A pesar de que sus normas obligan al Gobierno y sus mayorías parlamentarias, intentaron repetir la experiencia de 1957: las Cámaras aprobaron ley que otorgaba al plebiscito de ahora la fuerza jurídica propia de un referendo. Por eso la Corte Constitucional tuvo que precisar la naturaleza y alcances de los plebiscitos y declarar inexequible el texto de la citada ley que obligaba, en caso de que el plebiscito fuera aprobado, al “Congreso y los demás órganos institucionales y funcionarios del Estado” a dictar las disposiciones legales y constitucionales que desarrollaran el Acuerdo Final de La Habana. Así lo sentenció porque “el contenido del mandato popular expresado mediante (un plebiscito) es de índole política, no normativa”, pues “no es un mecanismo de reforma constitucional y legal”, por lo que “la refrendación a que alude (la ley que convoca el plebiscito) no implica la incorporación de un texto normativo al ordenamiento jurídico”. Insistió en que sus efectos tienen “carácter exclusivamente político, lo cual hace que su resultado no tenga un efecto normativo, esto es, de adición o modificación de norma jurídica alguna”.

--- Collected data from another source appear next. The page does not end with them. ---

(** ** Notions the statements are written with *)

(** The coercion in the words of the specification: the integer attempt,
    then the float attempt, then the keywords [true] and [false] in any
    letter case, else the text without its surrounding quote characters. *)
Definition is_keyword (t : str) (w : str) : bool := str_eqb (Py.lower t) w.

Definition coerce_in_order (t : str) : value :=
  match Py.int t with
  | Ok n => VInt n
  | Raise _ =>
      match Py.float_of_str t with
      | Ok f => VFloat f
      | Raise _ =>
          if is_keyword t "true" then VBool true
          else if is_keyword t "false" then VBool false
          else VStr (Py.strip_chars quote_chars t)
      end
  end.

(** What a pattern denotes: [den n r s s' caps] when [r] matches at the
    head of [s] (a suffix of a subject of length [n]), leaves [s'] and
    captures [caps]. *)
Fixpoint den (n : nat) (r : Re.regex) (s s' : str) (caps : list str)
  : Prop :=
  match r with
  | Re.Bol => s' = s /\ caps = [] /\ length s = n
  | Re.Eol => s' = s /\ caps = [] /\ (s = [] \/ s = [Re.newline])
  | Re.Lit l => s = l ++ s' /\ caps = []
  | Re.Star cc =>
      exists run, s = run ++ s' /\ caps = []
                  /\ Forall (fun c => Re.mem cc c = true) run
  | Re.Plus cc =>
      exists run, s = run ++ s' /\ caps = [] /\ run <> []
                  /\ Forall (fun c => Re.mem cc c = true) run
  | Re.Alt r1 r2 => den n r1 s s' caps \/ den n r2 s s' caps
  | Re.Group r1 =>
      exists g c, s = g ++ s' /\ den n r1 s s' c /\ caps = c ++ [g]
  | Re.Seq r1 r2 =>
      exists mid c1 c2,
        den n r1 s mid c1 /\ den n r2 mid s' c2 /\ caps = c1 ++ c2
  end.

(** A prompt, trimmed and lowercased, of the filter shape, with its four
    groups. *)
Definition filter_query (p col op val topn : str) : Prop :=
  exists m, Re.match_ FILTER_PATTERN p = Some m
            /\ Re.groups m = [col; op; val; topn].

(** A prompt, trimmed and lowercased, of one of the shapes of
    [SIMPLE_PATTERNS] that name a column, with its kind and its group. *)
Definition column_query (p kind col : str) : Prop :=
  exists pat m, In (pat, kind) SIMPLE_PATTERNS
                /\ str_eqb kind "count_rows" = false
                /\ Re.match_ pat p = Some m
                /\ Re.groups m = [col].

(** All the shapes, the filter shape first. *)
Definition shapes_in_order : list (Re.regex * str) :=
  (FILTER_PATTERN, "filter" : str) :: SIMPLE_PATTERNS.

(** The first pattern of a list that matches, with its match. *)
Fixpoint first_match (pats : list (Re.regex * str)) (p : str)
  : option (str * Re.Match) :=
  match pats with
  | [] => None
  | (pat, kind) :: rest =>
      match Re.match_ pat p with
      | Some m => Some (kind, m)
      | None => first_match rest p
      end
  end.

(** The questions the engine knows, as the documentation lists them. *)
Inductive question : Type :=
| QFilter (col op val topn : str)  (* filter <col> <op> <val> and show
                                      top <N> *)
| QAverage (col : str)             (* average of <col>, mean of <col> *)
| QSum (col : str)                 (* sum of <col> *)
| QMax (col : str)                 (* max of <col> *)
| QMin (col : str)                 (* min of <col> *)
| QCountRows                       (* count rows *)
| QUnique (col : str).             (* unique values of <col> *)

(** A text that is, as a whole, the filter form; the words [words] and
    the name of a column; the words [count rows]. *)
Definition filter_form (p : str) : option question :=
  match Re.match_ FILTER_PATTERN p with
  | Some m =>
      match Re.groups m with
      | [col; op; val; topn] => Some (QFilter col op val topn)
      | _ => None
      end
  | None => None
  end.

Definition column_form (words : str) (q : str -> question) (p : str)
  : option question :=
  match Re.match_ (column_pattern words) p with
  | Some m =>
      match Re.groups m with
      | [col] => Some (q col)
      | _ => None
      end
  | None => None
  end.

Definition count_form (p : str) : option question :=
  match Re.match_ (Re.Bol ;; Re.Lit "count rows" ;; Re.Eol)%re p with
  | Some _ => Some QCountRows
  | None => None
  end.

Fixpoint first_some {A} (l : list (option A)) : option A :=
  match l with
  | [] => None
  | Some a :: _ => Some a
  | None :: rest => first_some rest
  end.

(** The question a trimmed, lowercased text asks: the first form it has,
    the filter form before the others. *)
Definition classify (p : str) : option question :=
  first_some
    [ filter_form p;
      column_form "average of " QAverage p;
      column_form "mean of " QAverage p;
      column_form "sum of " QSum p;
      column_form "max of " QMax p;
      column_form "min of " QMin p;
      count_form p;
      column_form "unique values of " QUnique p ].

(** The answer to a question about a column: the message when the table
    has no such column. *)
Definition on_column (d : Pd.DataFrame) (col : str)
    (k : Pd.Series -> res result) : res result :=
  if Pd.has_column d (Py.strip col)
  then s <- Pd.getitem d (Py.strip col) ;; k s
  else Ok (RStr (column_not_found (Py.strip col))).

(** The answer to each question: the mean and the sum of the column cast
    to floats, its largest and its smallest cell, the number of rows, the
    distinct values that are present; the filter as [simple_filter] does
    it. *)
Definition answer (d : Pd.DataFrame) (q : question) : res result :=
  match q with
  | QFilter col op val topn => simple_filter d [col; op; val; topn]
  | QAverage col =>
      on_column d col
        (fun s => fs <- Pd.astype_float s ;; Ok (RFloat (Pd.mean fs)))
  | QSum col =>
      on_column d col
        (fun s => fs <- Pd.astype_float s ;; Ok (RFloat (Pd.sum fs)))
  | QMax col => on_column d col (fun s => v <- Pd.max s ;; Ok (RScalar v))
  | QMin col => on_column d col (fun s => v <- Pd.min s ;; Ok (RScalar v))
  | QCountRows => Ok (RInt (Z.of_nat (Pd.len d)))
  | QUnique col =>
      on_column d col (fun s => Ok (RList (Pd.unique (Pd.dropna s))))
  end.

(** What the engine does for a shape that matched. *)
Definition perform (d : Pd.DataFrame) (kind : str) (m : Re.Match)
  : res result :=
  if str_eqb kind "filter" then simple_filter d (Re.groups m)
  else
    r <- matched_action d kind m ;;
    match r with
    | Some x => Ok x
    | None => Ok (RStr UNRECOGNIZED)
    end.

(** The table row by row: the label of a row and its cells by column
    name. *)
Definition row : Type := (Z * list (str * value))%type.

Definition cell_at (s : Pd.Series) (i : nat) : value :=
  nth i s (VFloat Pd.nan).

Definition row_at (d : Pd.DataFrame) (i : nat) : row :=
  (nth i (Pd.index d) 0%Z,
   map (fun c => (fst c, cell_at (snd c) i)) (Pd.columns d)).

Definition rows (d : Pd.DataFrame) : list row :=
  map (row_at d) (seq 0 (Pd.len d)).

Definition row_cell (r : row) (col : str) : option value :=
  option_map snd (find (fun c => str_eqb (fst c) col) (snd r)).

(** The row has a cell [a] in column [col] with [a op x]. *)
Definition satisfies (col : str) (op : Pd.cmpop) (x : value) (r : row)
  : bool :=
  match row_cell r col with
  | Some a =>
      match Pd.compare_cell op a x with
      | Ok true => true
      | _ => false
      end
  | None => false
  end.

(** The entry [_remember] stores, and a run of [_remember] calls. *)
Definition entry (rc : str * str) : str :=
  Py.upper (fst rc) ++ (": " : str) ++ snd rc.

Fixpoint record_all (turns : list (str * str)) (a : CSVAgent) : CSVAgent :=
  match turns with
  | [] => a
  | (role, content) :: rest =>
      record_all rest (snd (_remember role content a))
  end.

(** The store of an agent holds the table [d]. *)
Definition loaded (a : CSVAgent) (d : Pd.DataFrame) : Prop :=
  df (csv a) = Some d.


(** A text with no space at its end, as [strip] leaves it. *)
Definition trimmed (p : str) : Prop :=
  forall pre c, p = pre ++ [c] -> Py.isspace c = false.

(** The operators of the dictionary [ops], and the kinds of
    [SIMPLE_PATTERNS] that the loop of [simple] has a branch for. *)
Definition op_texts : list str := map fst ops.

Definition known_kind (kind : str) : bool :=
  existsb (str_eqb kind)
    ["avg" : str; "sum" : str; "max" : str; "min" : str; "unique" : str;
     "count_rows" : str].

(** A prompt that names a column: of a column shape or of the filter
    shape. *)
Definition names_column (p col : str) : Prop :=
  (exists kind, column_query p kind col)
  \/ (exists op val topn, filter_query p col op val topn).

(** The kinds of the mean and of the sum, and what they reduce a cast
    column to. *)
Definition numeric_kind (kind : str) : Prop :=
  kind = ("avg" : str) \/ kind = ("sum" : str).

Definition reduce (kind : str) (fs : list Py.float) : Py.float :=
  if str_eqb kind "avg" then Pd.mean fs else Pd.sum fs.

(** No value kept equals a value kept before it. *)
Definition distinct (u : list value) : Prop :=
  ForallOrdPairs (fun earlier later => Pd.same later earlier = false) u.


(** The cell [a] compares as asked with [x]. *)
Definition holds (f : Pd.cmpop) (x : value) (a : value) : bool :=
  match Pd.compare_cell f a x with
  | Ok true => true
  | _ => false
  end.

(** The positions of a mask that are set, in increasing order. *)
Definition positions (mask : list bool) : list nat :=
  filter (fun i => nth i mask false) (seq 0 (length mask)).

(** The text [rest] does not go on with a character of the class. *)
Definition stops (cc : Re.cclass) (rest : str) : Prop :=
  match rest with
  | [] => True
  | c :: _ => Re.mem cc c = false
  end.
(** The second pass sets one fill style for each cell that is not
    background, and strokes nothing. *)
Lemma secondPassCells_counts (random : nat -> R) (params : KnitParams)
    (cc : list (list RGB)) (em : list (list bool)) (pc : option RGB)
    (cw ch gs : R) (F : Z -> Z -> RGB) (cells : list (Z * Z)) :
  (forall x y, In (x, y) cells -> cellAt cc x y = Some (F x y)) ->
  forall n,
    length (filter isSetFillStyle
              (fst (secondPassCells random params cc em pc cw ch gs cells ([], n))))
    = length (nonBackground (map (fun p => F (fst p) (snd p)) cells)) /\
    filter isStroke
      (fst (secondPassCells random params cc em pc cw ch gs cells ([], n))) = [].
Proof.
  induction cells as [| [x y] cells IH]; intros Hc n; [split; reflexivity |].
  rewrite secondPassCells_cons, secondPassCells_app; cbn [fst app map snd].
  rewrite !filter_app, length_app.
  destruct (IH (fun x0 y0 H => Hc x0 y0 (or_intror H))
               (snd (secondPassCell random params cc em pc cw ch gs x y n)))
    as [IHf IHs].
  rewrite IHf, IHs, app_nil_r.
  pose proof (Hc x y (or_introl eq_refl)) as Hxy.
  unfold nonBackground at 2; cbn [filter].
  destruct (secondPassCell_cases random params cc em pc cw ch gs x y n)
    as [[-> [Hn | (c & Hs & Hb)]] | (c & g & Hs & Hb & ->)].
  - congruence.
  - assert (c = F x y) as -> by congruence. rewrite Hb; split; reflexivity.
  - assert (c = F x y) as -> by congruence. rewrite Hb; cbn [negb filter].
    destruct (drawGlyph_fills g ((IZR x + 0.5) * cw) ((IZR y + 0.5) * ch) gs)
      as [-> ->].
    split; reflexivity.
Qed.

Lemma cells_of_gridColors (sd : ImageData) (params : KnitParams) (cols rows : Z) :
  map (fun p => cellFinal sd params cols (fst p) (snd p)) (cellsOf cols rows)
  = concat (gridColors sd params cols rows).
Proof.
  unfold cellsOf, gridColors.
  induction (range rows) as [| y ys IH]; cbn [flat_map map concat]; [reflexivity |].
  now rewrite map_app, IH, map_map.
Qed.

Lemma in_cellsOf (cols rows x y : Z) :
  In (x, y) (cellsOf cols rows) -> (0 <= x < cols)%Z /\ (0 <= y < rows)%Z.
Proof.
  unfold cellsOf; rewrite in_flat_map; intros (y0 & Hy & Hx).
  apply in_map_iff in Hx; destruct Hx as (x0 & [= -> ->] & Hx).
  split; now apply in_range.
Qed.

Lemma gridColors_empty (sd : ImageData) (params : KnitParams) (cols rows : Z) :
  cols = 0%Z \/ rows = 0%Z -> concat (gridColors sd params cols rows) = [].
Proof.
  intros [-> | ->]; unfold gridColors; [| reflexivity].
  change (range 0) with (@nil Z); cbn [map].
  induction (range rows) as [| y ys IH]; cbn; [reflexivity | exact IH].
Qed.

Lemma gridLines_counts (size cw ch : R) (cols rows : Z) :
  filter isSetFillStyle (gridLines size cw ch cols rows) = [] /\
  length (filter isStroke (gridLines size cw ch cols rows))
  = (Z.to_nat (rows + 1) + Z.to_nat (cols + 1))%nat.
Proof.
  split; [apply filter_nil_Forall, gridLines_no_fill_style |].
  unfold gridLines; rewrite !filter_app, !length_app; cbn [filter length].
  assert (H : forall (f : Z -> list cmd) l,
             (forall z, filter isStroke (f z) = [Stroke]) ->
             length (filter isStroke (flat_map f l)) = length l).
  { intros f l Hf; induction l as [| z l IH]; cbn [flat_map]; [reflexivity |].
    rewrite filter_app, length_app, Hf, IH; reflexivity. }
  rewrite !H by (intros z; reflexivity).
  now rewrite !length_range.
Qed.
(** * Ring-road traffic simulation (IDM with a scripted leader)

    A shallow embedding of [TrafficSimulation] from
    [Proyecto/simulacionPoo.py] and [ScriptFinal.py].  The two files hold
    the same methods and differ only in the constants set by [__init__].

    Numbers.  The program computes with binary64 floats.  Here a float is
    an exact rational ([Q]): rounding, infinities and NaN are not
    modelled.  NumPy's float division by zero (which yields inf or nan and
    never raises) has the value [x / 0 = 0] of [Qdiv]; every theorem whose
    truth depends on such a quotient assumes the divisor is not zero.
    [math.sqrt] is library code and stays a parameter of the methods.
    Where a property turns on rounding itself, the statement of the
    code concerned is given a second time over binary64 numbers (Rocq's
    primitive floats), with the operations the program performs.

    Exceptions.  Python's [IndexError], [ZeroDivisionError] (integer and
    Python-float modulo) and [ValueError] ([math.sqrt] of a negative
    number) are the [Raise] results of a small error monad.

    Layout.  The definitions come first: the primitives, the object, its
    methods as the source writes them (loops over index ranges, arrays
    updated in place), then the same step written vehicle by vehicle.
    The theory follows: [run_step_refines] relates the two, and each
    property of the design is proved from the vehicle-by-vehicle form.
    The last part runs concrete rings, among them the ring of
    [simulacionPoo.py] under its own driver loop. *)

From Stdlib Require Import QArith Qround Lqa Lia.
From Stdlib Require Import PrimFloat.
From stdpp Require Import base list.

Agregó que las modificaciones que se introduzcan al ordenamiento jurídico “deben cumplir con las condiciones que para la producción normativa fija la Carta Política” y que el Acuerdo Final “en caso de obtener la refrendación por parte del pueblo, podrá ser objeto de implementación en diversas instancias, entre ellas la de carácter normativo, pero en acto posterior sometido a las condiciones previstas en la Constitución”. Esas, las razones por las cuales se opuso “al argumento según el cual la aprobación popular involucra la introducción de reformas al orden constitucional”. También sentenció que “el objetivo del plebiscito no es someter a refrendación popular el contenido y alcance del derecho a la paz, sino solamente auscultar la voluntad del electorado sobre la decisión contenida en el Acuerdo Final... pues el derecho a la paz no sufre modificación alguna en razón de la decisión popular”.